そしてレン王子は突然立ち上がると、こちらへ向けてすたすたと歩いてくる。
覆面男の一人が大きな刃物で「近づいたらぶっ刺すぞ!」と脅すけど。レン王子の歩みは止まらない。
強い目的を感じさせる行動に、ま……まさか助けに来てくれた……?あの無感情な人が、と期待に胸を踊らせて見詰めれば――
彼は、スッと横を通り過ぎた。
「え?」
「は!?」
思わず覆面男と声をハモらせてしまうほど、レン王子の突飛な行動の目的は……隣のテーブルに置いてあったホットコーヒーでした。
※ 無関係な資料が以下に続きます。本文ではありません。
Lemma evm_node_honest ch htlc receipts : evm_chain_wf ch -> (forall e, e ∈ ec_escrows ch -> uN 64 (es_state e)) ->
  EvmHonest ch htlc (evm_node ch receipts).
Proof.
  intros Hw Hs. split.
  - intros to from logs log [= <-] Hl. cbn [ea_logs evm_node] in Hl.
    apply list_elem_of_In, in_map_iff in Hl as (e & <- & He). apply filter_In in He as [He Hf]. bool_prop. apply list_elem_of_In in He. exists e. cbn. auto.
  - intros e st He. rewrite (node_state (evm_node ch receipts) ch) by (reflexivity || assumption).
    rewrite state_of_spec by assumption. now intros [= <-].
  - intros h [= <-]. cbn. lia.
  - intros f [= <-]. cbn. lia.
Qed.
End node.

(** ** Properties *)

(** C13: the funding gate of the USDC leg, on the chain.  With a primary endpoint that
    reports the contract honestly, a funding that passes the gate is an escrow of the
    contract that is live, pays the verifier's own account under the agreed hashlock,
    holds at least the agreed amount, is as deep as required or finalized, and cannot
    be refunded before the agreed number of seconds from now less the slack; and the
    store names exactly that escrow for the claim.  A funder that maps the agreed
    timeout honestly passes the timeout test while the verifier looks within the
    slack. *)
Theorem usdc_funding_on_chain `{K : Keccak} {R : Type} `{AC : AmoyChain R} (ch : EvmChain)
    (v : AmoyHtlcSwapVerifier R) (Hw : evm_chain_wf ch) (Hh : EvmHonest ch (av_htlc v) (av_chain v)) :
  (forall x n d, require_funded (observe v x) x n = Ok d -> 0 <= av_slack_s v -> 0 <= x_term_anchor x ->
     exists e, e ∈ ec_escrows ch /\ es_state e = STATE_LIVE /\ es_receiver e = av_own_claim_address v
       /\ es_hashlock e = x_hashlock x /\ x_min_amount x <= es_amount e
       /\ (n <= ec_head ch - es_block e + 1 \/ (d = FINALIZED_CONFIRMATIONS /\ es_block e <= ec_finalized ch))
       /\ (let left := x_min_timeout x - x_term_anchor x - av_slack_s v in
           0 < left -> av_clock_s v + left <= es_timelock e)
       /\ store_found (amoy_observe v x).1 (x_hashlock x) = Some (mkFoundEscrow (es_id e) (es_amount e) (es_timelock e)))
  /\ (forall term anchor now_f, anchor <= term -> 0 <= anchor -> 0 <= av_slack_s v -> 0 <= now_f ->
        av_clock_s v <= now_f + av_slack_s v -> term < 2 ^ 64 -> now_f + (term - anchor) < 2 ^ 64 ->
        term <= term_equivalent_of_timelock_s (usdc_timelock_s term anchor now_f) (av_clock_s v) anchor (av_slack_s v)).
Proof.
  split; [|intros; now apply honest_timelock_passes].
  intros x n d (a & t & Ho & Ha & Ht & Hd)%require_funded_iff Hs Han. cbn [observe AmoyHtlcSwapVerifier_verifier] in Ho.
  unfold amoy_observe in *. destruct (x_leg x); [discriminate|].
  destruct (anchor (av_store v) (av_chain v)) as [s [an|]]; [|discriminate].
  destruct (new_swap_logs_to _ _ _ _) as [logs| |] eqn:El; try discriminate.
  destruct (evm_head (av_chain v)) as [head| |] eqn:Eh; try discriminate.
  destruct (cross_head (av_secondary v) head) as [h|] eqn:Ec; [|discriminate].
  pose proof (amoy_scan_found (av_chain v) (av_htlc v) (x_hashlock x) logs logs false None ltac:(set_solver)
                ltac:(intros ? ? [=])) as Hf.
  destruct (amoy_scan (av_chain v) (av_htlc v) (x_hashlock x) logs false None) as [other [[block fe]|]];
    [|destruct other; discriminate].
  cbn [snd] in Hf. destruct (negb (secondary_live v (fe_swap_id fe))); [destruct other; discriminate|].
  assert (Hother : forall A (y : A), (if other then y else y) = y) by now destruct other.
  rewrite !Hother in *.
  cbn [fst snd] in *. injection Ho as <- <- <-.
  destruct (Hf _ _ eq_refl) as (log & Hin & <- & Hid & Hdec & Hlive). rewrite <- Hid in Hlive.
  destruct (live_escrow ch _ _ _ _ _ _ _ _ _ Hw Hh El Hin Hdec Hlive) as (e & He & Hei & Hr & Hhl & Hea & Het & Hst & Hb).
  rewrite Hb in Hd. rewrite Hb. exists e. rewrite Hea, Het, Hei, Hid. split_and!; auto.
  - destruct (honest_depth ch _ _ _ _ _ e Hw Hh He Eh Ec) as [?|[? ?]]; [left; lia | right; auto].
  - intros Hl. now apply (timelock_floor _ _ (x_term_anchor x) (av_slack_s v)).
  - unfold store_found, record_found. cbn [st_found]. rewrite lookup_insert_eq. now destruct fe.
Qed.

(** The contract scan finds an escrow of the contract too, with its timelock in
    seconds as it stands there. *)
Theorem polygon_funding_on_chain `{K : Keccak} {R : Type} `{AC : AmoyChain R} (ch : EvmChain)
    (v : PolygonHtlcVerifier R) (Hw : evm_chain_wf ch) (Hh : EvmHonest ch (pv_htlc v) (pv_reads v))
    (x : HtlcExpectation) (a t d : Z) (Ho : observe v x = Found a t d) :
  exists e, e ∈ ec_escrows ch /\ es_state e = STATE_LIVE /\ es_receiver e = x_recipient x
    /\ es_hashlock e = x_hashlock x /\ es_amount e = a /\ es_timelock e = t
    /\ (d <= ec_head ch - es_block e + 1 \/ (d = FINALIZED_CONFIRMATIONS /\ es_block e <= ec_finalized ch)).
Proof.
  cbn [observe PolygonHtlcVerifier_verifier] in Ho. destruct (x_leg x); [discriminate|]. unfold observe_usdc in Ho.
  destruct (try_array 20 (x_recipient x)) as [to|] eqn:Er; [|discriminate]. apply try_array_inv in Er as [-> _].
  destruct (new_swap_logs_to _ _ _ _) as [logs| |] eqn:El; try discriminate.
  destruct (evm_head (pv_reads v)) as [head| |] eqn:Eh; try discriminate.
  destruct (cross_head (pv_secondary v) head) as [h|] eqn:Ec; [|discriminate].
  destruct (polygon_scan _ _ _ _ _ _) as [[o b]|] eqn:Es; [|discriminate].
  apply (scans_agree _ _ _ _ false None) in Es. injection Es as -> ->.
  pose proof (amoy_scan_found (pv_reads v) (pv_htlc v) (x_hashlock x) logs logs false None ltac:(set_solver)
                ltac:(intros ? ? [=])) as Hf.
  destruct (amoy_scan (pv_reads v) (pv_htlc v) (x_hashlock x) logs false None) as [other [[block fe]|]];
    [|destruct other; discriminate].
  destruct (Hf _ _ eq_refl) as (log & Hin & <- & Hid & Hdec & Hlive). rewrite <- Hid in Hlive.
  destruct (live_escrow ch _ _ _ _ _ _ _ _ _ Hw Hh El Hin Hdec Hlive) as (e & He & Hei & Hr & Hhl & Hea & Het & Hst & Hb).
  assert (Found (fe_amount fe) (fe_timelock_s fe) (evm_depth (pv_reads v) (pv_secondary v) h (el_block_number log))
          = Found a t d) as [= <- <- <-] by now destruct other.
  rewrite Hb. exists e. split_and!; auto. exact (honest_depth ch _ _ _ _ _ e Hw Hh He Eh Ec).
Qed.

Definition sample_escrow : Escrow := mkEscrow (replicate 32 9) (replicate 20 2) 5000000 (replicate 32 7) 20000 90 STATE_LIVE.

Definition sample_evm_chain : EvmChain := mkEvmChain [sample_escrow] 100 95.

Lemma sample_evm_wf : evm_chain_wf sample_evm_chain /\ forall e, e ∈ ec_escrows sample_evm_chain -> uN 64 (es_state e).
Proof.
  split; [split|]; cbn; setoid_rewrite list_elem_of_singleton.
  - now intros e f -> ->.
  - intros e ->. reflexivity.
  - intros e ->. cbn. unfold uN. lia.
  - intros e ->. cbn. lia.
  - intros e ->. cbn. unfold uN, STATE_LIVE. lia.
Qed.

Definition sample_amoy : AmoyHtlcSwapVerifier EvmAnswers :=
  note_funding_wire
    (amoy_verifier_new (evm_node sample_evm_chain (fun _ => Some (mkEvmReceipt [] true 90)))
       (replicate 20 4) (replicate 20 2) polygon_store_new 10000)
    LegCounterparty [1; 2; 3].

Definition sample_usdc_expect : HtlcExpectation :=
  mkExpect LegCounterparty (replicate 32 7) 5000000 8000 (replicate 20 0) 0.

Lemma usdc_funding_on_chain_witness :
  require_funded (observe sample_amoy sample_usdc_expect) sample_usdc_expect 5 = Ok FINALIZED_CONFIRMATIONS
  /\ exists e, e ∈ ec_escrows sample_evm_chain /\ es_state e = STATE_LIVE /\ 10000 + 7100 <= es_timelock e.
Proof.
  split; [vm_compute; reflexivity|].
  destruct (usdc_funding_on_chain (K := ToyKeccak) sample_evm_chain sample_amoy (proj1 sample_evm_wf)
    (evm_node_honest sample_evm_chain _ _ (proj1 sample_evm_wf) (proj2 sample_evm_wf))) as [H _].
  destruct (H sample_usdc_expect 5 FINALIZED_CONFIRMATIONS ltac:(vm_compute; reflexivity) ltac:(vm_compute; discriminate)
    ltac:(vm_compute; discriminate)) as (e & He & Hst & _ & _ & _ & _ & Ht & _).
  exists e. split_and!; [exact He | exact Hst | exact (Ht ltac:(vm_compute; reflexivity))].
Defined.
(* ===== verification/LiveSigner.v ===== *)
(** * LiveSigner: the signers that move real funds ([live_swap_signer.rs],
    [mainnet_swap.rs], [evm_signer.rs])

    The two instances of the signer interface of [SwapNode] for a NIM/USDC swap.  The
    Polygon endpoint is any instance of [LiveChain], a world that answers each call
    and moves on, so that what a poll sees may differ from the next; the Nimiq
    endpoint is a [GatewayRpc].  Between polls the code sleeps, which is the world's
    to use.  The lines printed to the log are not modelled. *)

From stdpp Require Import base list gmap strings sets.
From Stdlib Require Import ZArith Lia.
From S2P Require Import Prelude Packet Crypto SwapWire Swap SwapIntent FundingVerify SwapMessages SwapCoordinator SwapSession SwapNode Address NimTx Gateway NimHtlc NimVerifier Evm UsdcLeg EvmVerifier.
Open Scope Z_scope.

(** ** The master switch ([mainnet_swap.rs]) *)

Definition MAINNET_SWAP_ENABLED : bool := true.
Definition MAINNET_HTLC_ADDRESS : str := chars "0x842617Ee5365FBa589509c7ffF1fD3Db30a29177".

Definition live_swap_allowed (n : NetworkId) : bool :=
  match n with Testnet => true | Mainnet => MAINNET_SWAP_ENABLED end.

Definition live_swap_allowed_wire (network_id : Z) : bool :=
  if network_id =? wire_id Testnet then true
  else if network_id =? wire_id Mainnet then MAINNET_SWAP_ENABLED
  else false.

Definition mainnet_swap_armed : bool :=
  MAINNET_SWAP_ENABLED && negb (bool_decide (MAINNET_HTLC_ADDRESS = [])).

(** ** The key ([evm_signer.rs]) *)

(** The secret stays behind the seam: the public key [X || Y] and the signature of a
    hash come out of it. *)
Record LocalEvmKey : Type := mkEvmKey { lk_pubkey : bytes; lk_sign : bytes -> bytes * bytes * Z }.

#[export] Instance LocalEvmKey_signer : EvmSigner LocalEvmKey := {| sign_hash := lk_sign |}.

Definition key_address `{Keccak} (k : LocalEvmKey) : bytes := evm_address (lk_pubkey k).

(** ** Constants and configuration *)

Definition MAX_BOOK_ENTRIES : Z := 32.
Definition MAX_LEG_TIMELOCK_AHEAD_S : Z := 6 * 3600.
Definition REVEAL_MIN_CONFIRMATIONS : Z := 2.

Record PeerAddressing : Type := mkPeerAddressing { pa_nim_address : bytes; pa_chain_address : bytes }.

Abbreviation PeerBook := (gmap (list Z) PeerAddressing).

(** [PeerBook::note]; [get] is the lookup *)
Definition note_addressing (b : PeerBook) (swap_id : bytes) (peer : PeerAddressing) : PeerBook :=
  if bool_decide (is_Some (b !! swap_id)) || (MAX_BOOK_ENTRIES <=? Z.of_nat (size b)) then b
  else <[swap_id := peer]> b.

Record EvmGasConfig : Type := mkGasConfig {
  min_gas_price : Z;
  max_gas_price : Z;
  gas_approve : Z;
  gas_new_swap : Z;
  gas_withdraw : Z;
  gas_refund_reserve : Z
}.

Definition gas_default : EvmGasConfig := mkGasConfig 30000000000 50000000000 90000 280000 170000 140000.

Record LivePollConfig : Type := mkPollConfig { attempts : Z; interval_ms : Z }.

Definition poll_default : LivePollConfig := mkPollConfig 60 3000.

(** [u64::clamp], which panics when the bounds are crossed; the configurations of the
    code have [min_gas_price <= max_gas_price]. *)
Definition clamp (v lo hi : Z) : Z := Z.min hi (Z.max lo v).

(** ** The Polygon endpoint *)

Class LiveChain (A : Type) : Type := {
  lc_gas_price : A -> A * res EvmRpcError Z;
  lc_transaction_count : A -> bytes -> A * res EvmRpcError Z;
  lc_balance : A -> bytes -> A * res EvmRpcError Z;
  lc_send_raw : A -> bytes -> A * res EvmRpcError str;
  lc_receipt : A -> bytes -> A * res EvmRpcError (option EvmReceipt);
  lc_call : A -> bytes -> bytes -> A * res EvmRpcError bytes;
  lc_head : A -> A * res EvmRpcError Z
}.

Section evm.
Context `{K : Keccak} {A : Type} `{LC : LiveChain A}.

Definition live_escrow_state (a : A) (htlc swap_id : bytes) : A * option Z :=
  let '(a, r) := lc_call a htlc (get_swap_calldata swap_id) in
  (a, match r with Ok out => decode_get_swap_state out | _ => None end).

(** The constructor [send_evm_tx] selects *)
Definition live_tx (chain_id nonce gas_price gas_limit : Z) (to data : bytes) : LegacyTx :=
  if chain_id =? POLYGON_MAINNET_CHAIN_ID then polygon_mainnet nonce gas_price gas_limit to 0 data
  else polygon_amoy nonce gas_price gas_limit to 0 data.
彼は包み紙を破ると、ストローを挿して両手で紙コップを持ちコーヒーを飲みだした。
「な、何してやがるてめえ! よくも仲間をシメやがったな!」
覆面男の一人が肩を怒らせて着ぐるみのレン王子に近づくと、次の瞬間その体が宙を待ってガラスに叩きつけられ――そのまま気を失った。
そして、レン王子は両腕をテーブルに着いて立ち上がると、次の瞬間には床を蹴ってあっという間にカウンターにいる覆面男のリーダーに近づいた。
当然、リーダーは体勢を変えて着ぐるみの襲撃に備える。手にした大振りのナイフを構えると、レン王子に向かって突き出した。
それをレン王子はあっけなく交わすと、次の攻撃であるパンチを繰り出した腕を掴んだまま相手の足を払い、リーダーの身体を床に叩きつけた。